Leino was previously running a semiconductor startup and it started its exit process. So Leino came upon the opportunity with Agate Sensors last fall and seized it. He joined the founding team.

“They made the breakthrough with that tech four years ago, when they started to see that you can indeed measure the full range of the light spectrum with one or more pixels. So every individual pixel is a kind of spectrometer,” Leino said. “For me, that was really, really interesting. I started to investigate that further and I saw the potential. It’s really something new that nobody else has.”
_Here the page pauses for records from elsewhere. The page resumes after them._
(* ===== verification/ConfigSchemaFacts.v ===== *)
(** * Configuration parameters: what a normalised value is

    [conforms] says, without reference to the code, which values a declaration
    admits.  Every value [Normalize] returns conforms to the declaration, and
    normalising it again changes nothing. *)

From Stdlib Require Import Ascii.
From S2P Require Import Prelude GoText GoNet GoJson GoStrings ConfigSchema AuthFilesFacts.

(** ** Bytes and strings *)

Definition plain_byte (c : ascii) : bool := is_ascii c && negb (IsSpace (byte_val c)).
Definition lower_byte (c : ascii) : bool := is_ascii c && negb (is_upper c).

Lemma sall_weaken p q s : (forall c, p c = true -> q c = true) -> sall p s = true -> sall q s = true.
Proof. intros Hpq. induction s as [|a s IH]; cbn; [done|]. rewrite !andb_true_iff. naive_solver. Qed.

Lemma DecodeRune_ascii a s : is_ascii a = true -> DecodeRune (String a s) = (byte_val a, 1%nat).
Proof. unfold is_ascii. intros Ha. cbn [DecodeRune]. by rewrite Ha. Qed.

Lemma TrimSpace_plain s : sall plain_byte s = true -> TrimSpace s = s.
Proof.
  intros Hs. unfold TrimSpace.
  assert (trim_right 0 s = s) as Hr.
  { induction s as [|a s IH]; [done|]. cbn [sall] in Hs. apply andb_true_iff in Hs as [Ha Hs].
    apply andb_true_iff in Ha as [Ha Hsp]. apply negb_true_iff in Hsp. cbn [trim_right all_space].
    rewrite DecodeRune_ascii by done. cbn. rewrite Hsp. cbn. f_equal. by apply IH. }
  assert (trim_left 0 s = s) as ->; [|exact Hr].
  destruct s as [|a s]; [done|]. cbn [sall] in Hs. apply andb_true_iff in Hs as [Ha _].
  apply andb_true_iff in Ha as [Ha Hsp]. apply negb_true_iff in Hsp. cbn [trim_left].
  rewrite DecodeRune_ascii by done. cbn. by rewrite Hsp.
Qed.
The sensor measures the light coming out of any given object, and it can figure out the different materials because every material reflects light in a different way. The sensor measures the reflections of the applied light, or the reflections of the light. It can be measured more accurately than a human eye can see. It consists of an optical element that requires no filter so that all the light goes onto the sensor, Leino said.

“You can teach your system to recognize certain materials, like the light reflection from a living tree. It is quite different from the plastic that tries to mimic a tree or even a tree that has been cut down. It can be measured very accurately within 10 nanometers or less” in terms of the light measurement.

The sensor measures light in the visible light spectrum and near infrared. If the company uses special materials, then it can go far beyond the infrared domain. The sensor is essentially a camera, built like a pixel, with a camera module.

“We can put tens of millions of these Agate Sensor pixels together, and then we can create the picture,” he said. “We can measure the light way more accurately. When you see a sunset with a digital camera, you can’t really capture all of the colorful view you see with your eyes.”

It’s like the difference between a digital photo and a more accurate analog photograph that captures more colors. In this case, one pixel on the sensor is two microns by two microns. The chip itself with the full sensor is a few millimeters squared. The chip is connected to a CPU that runs the algorithm. That could serve as the processor for a smartphone or for a smartwatch.

Leino believes his company’s solution is better as it has a broader sensor range, can pack many more of them in a space, and it is simple to manufacture.

“We can run it through a standard fab (chip factory) without any changes today,” Leino said. “It can be produced in any fab with an older CMOS process. We are working with one for mass production.”

Potential applications

A drone could carry Agate Sensors spectral vision sensors. Source: Agate Sensors

One of the big advantages of the tech is that it has a long range. You can put a sensor on a drone and it can use the optics to detect materials in an object from a long distance. In this case, there is no optical filter that removes light from the sensor, so all the light from the object hits the sensor and its photosensitive element. It works in the night and low-light conditions, he said.

“You can easily control the light, so you can have full control of the light source and full control on the measurement device,” Leino said. “In an outside environment, you need to take into account all kinds of light reflections, sunlight conditions and so forth. It makes it a bit more complicated, and we control both the incoming light and the measurement.

The company is just starting to work with potential customers to figure out applications. The company will do proof of concepts and evaluation kits and move into its next phase of development.

One of the defense markets is putting sensors on drones so they can better discern targets. With a drone, you could scan a battlefield with the tech and see if there are any decoy vehicles made out of plastic. You could detect an explosive device that someone is trying to sneak through airport security.